L’infezione è stata diagnosticata, e poi confermata dalle analisi di laboratorio, in una persona che aveva viaggiato di recente in Africa orientale, curata poco dopo il suo rientro negli Stati Uniti in una struttura medica locale e dimessa
Il Dipartimento Sanità pubblica della California conferma il primo caso di clade 1 del virus Mpox negli Stati Unit, correlato ad un’epidemia attualmente in corso nell’Africa centrale e orientale. L’infezione è stata diagnosticata, e poi confermata dalle analisi di laboratorio, in una persona che aveva viaggiato di recente in Africa orientale, curata poco dopo il suo rientro negli Stati Uniti in una struttura medica locale e dimessa. Da allora il paziente è stato in isolamento a casa, non è sotto trattamento specifico per Mpox e i sintomi stanno migliorando, informano i Centri americani per il controllo e la prevenzione delle malattie (Cdc).
Sulla base della cronologia dei viaggi riportata dalla persona e dei sintomi segnalati, sono stati condotti test per il virus Mpox clade 1 e hanno dato esito positivo. Al momento, i campioni sono stati inviati ai Cdc per un’ulteriore caratterizzazione virale e l’agenzia Usa sta collaborando con lo Stato californiano per identificare e seguire i potenziali contatti. “Il rischio di clade 1 Mpox per il pubblico rimane basso”, sottolineano i Cdc, e intanto “continuano a esserci casi sporadici di clade 2 Mpox negli Stati Uniti”. Sebbene quest’ultimo circoli dal 2022, il clade 1 non era mai stato segnalato negli Stati Uniti prima d’ora, ribadiscono i Cdc.
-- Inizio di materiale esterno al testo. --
Lemma change_request_shape_witness :
  (let expected :=
     change_params (VStr "/hostedzone/Z1")
       (VArr [address_change "UPSERT" (VStr "svc.example.com")
                (VStr "10.0.0.5")]) in
   exists new,
     calls (snd (Ec2Handler_updateRecords sample_env
                   (mkEc2Handler (VStr "i-0abc") sample_instance)
                   (VStr "/hostedzone/Z1") (VStr "svc.example.com") true
                   empty_world))
     = calls empty_world ++ new /\
     (change_requests new = [] \/ change_requests new = [expected]) /\
     (fst (Ec2Handler_updateRecords sample_env
             (mkEc2Handler (VStr "i-0abc") sample_instance)
             (VStr "/hostedzone/Z1") (VStr "svc.example.com") true
             empty_world) = Ok tt ->
      change_requests new = [expected])) /\
  (let expected :=
     change_params (VStr "/hostedzone/Z1")
       (VArr [alias_change "DELETE" (VStr "www.example.com")
                (VStr "Z35SXDOTRQ7X7K")
                ((if strict_eq (VStr "application") "application"
                  then "dualstack." else "")
                 +:+ to_string (VStr "web-1.elb.amazonaws.com") +:+ ".")]) in
   exists new,
     calls (snd (ElbHandler_updateRecords sample_env
                   (mkElbHandler VUndef sample_balancer)
                   (VStr "/hostedzone/Z1") (VStr "www.example.com") false
                   linked_world))
     = calls linked_world ++ new /\
     (change_requests new = [] \/ change_requests new = [expected]) /\
     (fst (ElbHandler_updateRecords sample_env
             (mkElbHandler VUndef sample_balancer)
             (VStr "/hostedzone/Z1") (VStr "www.example.com") false
             linked_world) = Ok tt ->
      change_requests new = [expected])).
Proof.
  split.
  - apply (proj1 (change_request_shape sample_env (VStr "/hostedzone/Z1")
                    (VStr "svc.example.com") true empty_world)
             (mkEc2Handler (VStr "i-0abc") sample_instance) (VStr "10.0.0.5")).
    reflexivity.
  - apply (proj2 (change_request_shape sample_env (VStr "/hostedzone/Z1")
                    (VStr "www.example.com") false linked_world)
             (mkElbHandler VUndef sample_balancer)
             (VStr "Z35SXDOTRQ7X7K") (VStr "application")
             (VStr "web-1.elb.amazonaws.com"));
      reflexivity.
Defined.

(** The alias record of the sample balancer, spelled out. *)
Example sample_alias_change :
  change_requests
    (calls (snd (ElbHandler_updateRecords sample_env
                   (mkElbHandler VUndef sample_balancer)
                   (VStr "/hostedzone/Z1") (VStr "www.example.com") true
                   empty_world)))
  = [change_params (VStr "/hostedzone/Z1")
       (VArr [alias_change "UPSERT" (VStr "www.example.com")
                (VStr "Z35SXDOTRQ7X7K")
                "dualstack.web-1.elb.amazonaws.com."])].
Proof. reflexivity. Qed.

(** A run of the instance mutator with the table up, on an instance that
    has an id. *)
Lemma Ec2Handler_updateRecords_run env h zoneId alias (upsert : bool) w k ip :
  prop (instance h) "PrivateIpAddress" = Ok ip ->
  prop (instance h) "InstanceId" = Ok (VStr k) ->
  store_up env ->
  let change :=
    change_params zoneId
      (VArr [address_change (if upsert then "UPSERT" else "DELETE") alias ip]) in
  let run := Ec2Handler_updateRecords env h zoneId alias upsert w in
  store (snd run)
  = (if upsert then <[k := row (VStr k) alias (instance h)]> (store w)
     else delete k (store w)) /\
  calls (snd run)
  = calls w ++
    [if upsert then DynamoDB_put (item_params (VStr k) alias (instance h))
     else DynamoDB_delete (key_params (VStr k));
     Route53_changeResourceRecordSets change] /\
  (change_accepted env change -> fst run = Ok tt).
Proof.
  intros Hip Hid Hup change run. subst change run.
  unfold Ec2Handler_updateRecords. unfold_services. rewrite Hip, Hid.
  destruct upsert; simpl; rewrite Hup; simpl; rewrite <- app_assoc; simpl.
  all: unfold change_params, address_change, action_of, DEFAULT_TTL.
  all: split; [|split]; [| |intros (data & id & -> & Hread); split_reads;
                              simpl; use_reads];
    match goal with
    | |- context [route53_changeResourceRecordSets ?e ?c] =>
        destruct (route53_changeResourceRecordSets e c) as [data|];
        simpl; [|reflexivity];
        destruct (prop data "ChangeInfo") as [info|]; simpl; [|reflexivity];
        destruct (prop info "Id"); reflexivity
    | _ => reflexivity
    end.
Qed.

(** A run of the balancer mutator with the table up, on a balancer that
    has an arn. *)
Lemma ElbHandler_updateRecords_run
    env h zoneId alias (upsert : bool) w k targetZone type dns :
  prop (lb h) "CanonicalHostedZoneId" = Ok targetZone ->
  prop (lb h) "Type" = Ok type ->
  prop (lb h) "DNSName" = Ok dns ->
  prop (lb h) "LoadBalancerArn" = Ok (VStr k) ->
  store_up env ->
  let change :=
    change_params zoneId
      (VArr [alias_change (if upsert then "UPSERT" else "DELETE") alias
               targetZone
               ((if loose_eq type "application" then "dualstack." else "")
                +:+ to_string dns +:+ ".")]) in
  let run := ElbHandler_updateRecords env h zoneId alias upsert w in
  store (snd run)
  = (if upsert then <[k := row (VStr k) alias (lb h)]> (store w)
     else delete k (store w)) /\
  calls (snd run)
  = calls w ++
    [if upsert then DynamoDB_put (item_params (VStr k) alias (lb h))
     else DynamoDB_delete (key_params (VStr k));
     Route53_changeResourceRecordSets change] /\
  (change_accepted env change -> fst run = Ok tt).
Proof.
  intros Hzone Htype Hdns Hid Hup change run. subst change run.
  unfold ElbHandler_updateRecords. unfold_services.
  rewrite Hzone, Htype, Hdns, Hid.
  destruct upsert; simpl; rewrite Hup; simpl; rewrite <- app_assoc; simpl.
  all: unfold change_params, alias_change, action_of.
  all: split; [|split]; [| |intros (data & id & -> & Hread); split_reads;
                              simpl; use_reads];
    match goal with
    | |- context [route53_changeResourceRecordSets ?e ?c] =>
        destruct (route53_changeResourceRecordSets e c) as [data|];
        simpl; [|reflexivity];
        destruct (prop data "ChangeInfo") as [info|]; simpl; [|reflexivity];
        destruct (prop info "Id"); reflexivity
    | _ => reflexivity
    end.
Qed.

(** The mutator consults the record API and the table only. *)
Lemma ElbHandler_updateRecords_env env env' h zoneId alias upsert w :
  route53_changeResourceRecordSets env' = route53_changeResourceRecordSets env ->
  dynamodb_rejects env' = dynamodb_rejects env ->
  ElbHandler_updateRecords env' h zoneId alias upsert w
  = ElbHandler_updateRecords env h zoneId alias upsert w.
Proof.
  intros Hchange Hrejects.
  unfold ElbHandler_updateRecords. unfold_services.
  rewrite Hchange, Hrejects. reflexivity.
Qed.

Lemma change_requests_app l1 l2 :
  change_requests (l1 ++ l2) = change_requests l1 ++ change_requests l2.
Proof.
  induction l1 as [|c l1 IH]; [reflexivity|].
  destruct c; simpl; rewrite IH; reflexivity.
Qed.

(** ** Zone resolution *)

Lemma substring_whole s : String.substring 0 (String.length s) s = s.
Proof. induction s as [|c s IH]; simpl; [reflexivity|]. now rewrite IH. Qed.

Lemma prefix_empty s : String.prefix "" s = true.
Proof. destruct s; reflexivity. Qed.

(** [indexOf] finds the first dot, and the suffix after it is what
    [after_first_dot] gives. *)
Lemma index_dot s :
  match String.index 0 "." s with
  | Some n =>
      after_first_dot s
      = Some (String.substring (S n) (String.length s - S n) s)
  | None => after_first_dot s = None
  end.
Proof.
  induction s as [|c s IH]; [reflexivity|].
  cbn [String.index String.prefix after_first_dot].
  destruct (ascii_dec "." c) as [<-|Hne].
  - rewrite prefix_empty. simpl. now rewrite Nat.sub_0_r, substring_whole.
  - assert (Ascii.eqb c "." = false) as ->
      by (apply Ascii.eqb_neq; congruence).
    destruct (String.index 0 "." s) as [n|]; simpl; exact IH.
Qed.

Lemma getDomain_string s :
  getDomain (VStr s) = Ok (VStr (queried_domain s)).
Proof.
  unfold getDomain, substring_from, indexOf, queried_domain.
  pose proof (index_dot s) as H.
  destruct (String.index 0 "." s) as [n|]; rewrite H.
  - replace (Z.to_nat (Z.max 0 (Z.of_nat n + 1))) with (S n) by lia.
    reflexivity.
  - simpl. now rewrite Nat.sub_0_r, substring_whole.
Qed.

(** A label has no dot; a name made of a label, a dot and a rest. *)
Lemma after_first_dot_label label rest :
  after_first_dot label = None ->
  after_first_dot (label +:+ "." +:+ rest) = Some rest.
Proof.
  induction label as [|c label IH]; simpl; [reflexivity|].
  destruct (Ascii.eqb c "."); [discriminate|exact IH].
Qed.

Lemma HostedZone_load_run env domain zid w :
  zone_listed env domain zid ->
  exists z,
    HostedZone_load env (new_HostedZone domain) w
    = (Ok z, record_call
               (Route53_listHostedZonesByName (VObj [("DNSName", domain)])) w) /\
    HostedZone_id z = Ok zid.
Proof.
  intros (data & Hlist & Hid). split_reads.
  eexists. unfold HostedZone_load. unfold_services. simpl.
  rewrite Hlist. use_reads. simpl. split; [reflexivity|]. assumption.
Qed.

Lemma resolve_run env name domain zid w :
  getDomain name = Ok domain ->
  zone_listed env domain zid ->
  resolve env name w
  = (Ok zid, record_call
               (Route53_listHostedZonesByName (VObj [("DNSName", domain)])) w).
Proof.
  intros Hdom Hzone.
  destruct (HostedZone_load_run env domain zid w Hzone) as (z & Hload & Hid).
  unfold resolve, mbind, lift. rewrite Hdom, Hload, Hid. reflexivity.
Qed.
Casi della nuova variante 1b associati ai viaggi sono stati segnalati in Germania, India, Kenya, Svezia, Thailandia, Zimbabwe e Regno Unito.
Storicamente, il clade 1 di Mpox ha causato malattie più gravi e più decessi rispetto al clade 2, “ma – precisano i Cdc – dati recenti dimostrano che le infezioni da clade 1 Mpox nell’attuale focolaio potrebbero non essere clinicamente gravi come nei focolai precedenti”. Mentre i focolai di clade 1 Mpox avevano tassi di mortalità stimati intorno al 3-11%, i più recenti hanno avuto tassi di mortalità bassi fino a circa l’1% quando i pazienti hanno ricevuto una buona supervisione medica e cure cliniche di supporto. “Si prevede che i tassi di mortalità saranno molto più bassi nei paesi con sistemi sanitari e opzioni di trattamento più forti, compresi gli Stati Uniti”, rassicura l’agenzia Usa, aggiungendo anche che “i dati attuali supportano il fatto che il subclade 1b abbia un tasso di mortalità inferiore, pari a meno dell’1%, sia all’interno che all’esterno dell’Africa”.